Academic Diversity? Researchers commissioned a poll of students on campus at the University of Illinois Urbana-Champaign and Southern Illinois University Carbondale. Nearly a third of all students felt significant pressure to conform their political views to those of their professors in order to receive a good grade. This problem is exacerbated by the fact that on-campus protections of free speech and in-class academic diversity were almost entirely unknown to students.
Tuition hikes have been used to fuel increased spending at state universities. From 2002 to 2007, non-tuition revenues at state universities were relatively flat, increasing by 2.5 percent. Tuition revenue, however, grew by almost 52 percent. A lack of transparency makes an evaluation of this spending difficult.
State lawmakers should eliminate provisions in the Freedom of Information and Open Meetings Acts that allow public bodies, including universities, to keep meeting minutes private for an indefinite amount of time. Moreover, universities should be required to regularly account for their programs, so that those programs can be easily evaluated by taxpayers and outside organizations.
University trustees should make good on their claims of a well-rounded curriculum by requiring courses in core subjects including economics, history, and American government.

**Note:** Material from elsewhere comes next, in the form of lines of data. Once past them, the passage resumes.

Definition write_spec : ToolSpec :=
  {| ts_name := "write";
     ts_description := "Write a file relative to the project root.";
     ts_parameters_schema := file_schema ["path"; "content"; "call_id"]
       [("call_id", string_type); ("content", string_type); ("create_parent", boolean_type);
        ("path", string_type)];
     ts_metadata := file_metadata RiskModerate false WaitForCompletion ["file"; "write"] |}.

Definition edit_spec : ToolSpec :=
  {| ts_name := "edit";
     ts_description := "Apply an exact string replacement in a file.";
     ts_parameters_schema := file_schema ["path"; "search"; "replace"; "call_id"]
       [("call_id", string_type); ("path", string_type); ("replace", string_type);
        ("search", string_type)];
     ts_metadata := file_metadata RiskModerate false WaitForCompletion
                      ["file"; "edit"; "replace"] |}.

(** [approval_requirement]; the arguments are not looked at. *)
Definition read_approval : ApprovalRequirement := ReqNever.
Definition write_approval : ApprovalRequirement := ReqFirstUsePerSession.
Definition edit_approval : ApprovalRequirement := ReqFirstUsePerSession.

(** ** Arguments and results *)

Definition required_string (arguments : Value) (key : string) : Result string :=
  ok_or (InvalidState ("missing string argument `" +:+ key +:+ "`"))
    (v ← value_get key arguments; as_str v).

Definition file_result (call_id tool_name : string) (is_error : bool) (output : Value)
    : ToolResultEnvelope :=
  {| tr_call_id := MkToolCallId call_id;
     tr_tool_name := tool_name;
     tr_is_error := is_error;
     tr_output := output;
     tr_duration_ms := None |}.

Section tools.
(** [MAXSYMLINKS], the text of an operating system's error, and the working
    directory of the process. *)
Context (max_links : nat) (io_text : IoError -> string) (cwd : Path).

(** [?] on a [std::io::Error] *)
Definition io {A} (r : IoResult A) : Result A :=
  match r with Ok a => Ok a | Err e => Err (Io (io_text e)) end.

(** ** Paths within the root *)

Definition raw_name (c : Component) : list string :=
  match c with Normal name => [name] | ParentDir => [".."] | _ => [] end.

(** The path an operating system's call gets for a text. *)
Definition os_path (path : string) : list string :=
  (if is_absolute path then [] else cwd) ++ mbind raw_name (components path).

Definition escapes (input : string) : BelltowerError :=
  InvalidState ("path `" +:+ input +:+ "` escapes the project root").

(** One component of [resolve_relative_path]. *)
Definition push_component (input : string) (root_depth : nat) (resolved : Path) (c : Component)
    : Result Path :=
  match c with
  | CurDir => Ok resolved
  | Normal part => Ok (resolved ++ [part])
  | ParentDir =>
      if Nat.leb (length resolved) root_depth then Err (escapes input)
      else Ok (parent resolved)
  | RootDir => Err (escapes input)
  end.

Fixpoint push_components (input : string) (root_depth : nat) (resolved : Path)
    (cs : list Component) : Result Path :=
  match cs with
  | [] => Ok resolved
  | c :: cs => resolved ← push_component input root_depth resolved c;
               push_components input root_depth resolved cs
  end.

Definition resolve_relative_path (project_root : Path) (input : string) : Result Path :=
  if is_absolute input then Err (escapes input)
  else push_components input (length project_root) project_root (components input).

(** [nearest_existing_ancestor], on the reversed path *)
Fixpoint nearest_existing (fs : FileSystem) (path reversed : Path) : Result Path :=
  if path_exists max_links fs (rev reversed) then Ok (rev reversed)
  else match reversed with
       | [] => Err (InvalidState ("path `" +:+ show_path path
                 +:+ "` is not reachable from the project root"))
       | _ :: above => nearest_existing fs path above
       end.

Definition nearest_existing_ancestor (fs : FileSystem) (path : Path) : Result Path :=
  nearest_existing fs path (rev path).

(** [Path::starts_with] compares components. *)
Definition path_starts_with (path base : Path) : bool := bool_decide (base `prefix_of` path).

Definition resolve_within_root (fs : FileSystem) (project_root input : string) : Result Path :=
  canonical_root ← io (canonicalize max_links fs (os_path project_root));
  resolved ← resolve_relative_path canonical_root input;
  existing ← nearest_existing_ancestor fs resolved;
  canonical_existing ← io (canonicalize max_links fs existing);
  if path_starts_with canonical_existing canonical_root then Ok resolved
  else Err (escapes input).

(** ** The tools *)

(** [ReadTool::execute] on the bytes of the file *)
Definition read_output (resolved : Path) (bytes : string) (start_line end_line : option Z)
    : option Value :=
  if is_binary bytes then
    Some (VObject [("binary", VBool true); ("path", VString (show_path resolved));
                   ("size_bytes", VNumber (PosInt (Z.of_nat (byte_len bytes))))])
  else
    let sliced := slice_lines (from_utf8_lossy bytes) start_line end_line in
    content ← truncate_text sliced MAX_TOOL_RESULT_LINES MAX_TOOL_RESULT_BYTES;
    Some (VObject [("binary", VBool false); ("content", VString content);
                   ("path", VString (show_path resolved))]).

(** [ReadTool::execute]; [None] when it panics. *)
Definition read_execute (arguments : Value) (project_root : string) (fs : FileSystem)
    : option (Result ToolResultEnvelope) :=
  let read :=
    path ← required_string arguments "path";
    call_id ← required_string arguments "call_id";
    resolved ← resolve_within_root fs project_root path;
    bytes ← io (read_file max_links fs resolved);
    Ok (call_id, resolved, bytes) in
  match read with
  | Err e => Some (Err e)
  | Ok (call_id, resolved, bytes) =>
      output ← read_output resolved bytes (v ← value_get "start_line" arguments; as_u64 v)
                 (v ← value_get "end_line" arguments; as_u64 v);
      Some (Ok (file_result call_id "read" false output))
  end.

(** [mutation_queue_key] of [mutation.rs]: aliases of a file that exists share
    its queue. *)
Definition mutation_queue_key (fs : FileSystem) (path : Path) : Path :=
  match canonicalize max_links fs path with Ok key => key | Err _ => path end.

(** What the queue runs for [WriteTool::execute]. *)
Definition write_operation (resolved : Path) (content : string) (create_parent : bool)
    (fs : FileSystem) : Result unit * FileSystem :=
  let '(made, fs) :=
    if create_parent && negb (bool_decide (resolved = []))
    then create_dir_all max_links (rev (parent resolved)) fs else (Ok tt, fs) in
  match made with
  | Err e => (Err (Io (io_text e)), fs)
  | Ok _ => let '(written, fs) := write_file max_links resolved content fs in (io written, fs)
  end.

(** [WriteTool::execute] *)
Definition write_execute (arguments : Value) (project_root : string) (fs : FileSystem)
    : Result ToolResultEnvelope * FileSystem :=
  let parsed :=
    path ← required_string arguments "path";
    content ← required_string arguments "content";
    call_id ← required_string arguments "call_id";
    resolved ← resolve_within_root fs project_root path;
    Ok (content, call_id, resolved) in
  match parsed with
  | Err e => (Err e, fs)
  | Ok (content, call_id, resolved) =>
      let create_parent := default true (v ← value_get "create_parent" arguments; as_bool v) in
      let '(written, fs) := write_operation resolved content create_parent fs in
      (_ ← written;
       Ok (file_result call_id "write" false
             (VObject [("path", VString (show_path resolved)); ("written", VBool true)])), fs)
  end.

(** [fs::read_to_string] *)
Definition read_to_string (fs : FileSystem) (p : Path) : Result string :=
  bytes ← io (read_file max_links fs p);
  if valid_utf8 bytes then Ok bytes else Err (Io (io_text EINVAL)).

(** What the queue runs for [EditTool::execute]. *)
Definition edit_operation (resolved : Path) (search replace : string) (fs : FileSystem)
    : Result unit * FileSystem :=
  match read_to_string fs resolved with
  | Err e => (Err e, fs)
  | Ok content =>
      let matches := match_count search content in
      if negb (Nat.eqb matches 1)
      then (Err (InvalidState ("edit requires exactly one match, found "
              +:+ show_Z (Z.of_nat matches))), fs)
      else
        let '(written, fs) :=
          write_file max_links resolved (replace_first search replace content) fs in
        (io written, fs)
  end.

(** [EditTool::execute] *)
Definition edit_execute (arguments : Value) (project_root : string) (fs : FileSystem)
    : Result ToolResultEnvelope * FileSystem :=
  let parsed :=
    path ← required_string arguments "path";
    search ← required_string arguments "search";
    replace ← required_string arguments "replace";
    call_id ← required_string arguments "call_id";
    resolved ← resolve_within_root fs project_root path;
    Ok (search, replace, call_id, resolved) in
  match parsed with
  | Err e => (Err e, fs)
  | Ok (search, replace, call_id, resolved) =>
      let '(edited, fs) := edit_operation resolved search replace fs in
      (_ ← edited;
       Ok (file_result call_id "edit" false
             (VObject [("edited", VBool true); ("path", VString (show_path resolved))])), fs)
  end.
End tools.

As students raise questions about their universities – as well as the wider political and economic climate – they should feel free to express their ideas. Trustees should make academic freedom a visible priority, beginning during freshman orientation activities. Why This Works
As increased spending at universities drives tuition hikes, students and the public deserve to know how these schools are spending their money. Universities claiming a well-rounded curriculum should offer one that includes history, government, economics and literature. And students should feel free to debate these topics freely as they ask questions of their universities, their government, and the world at large.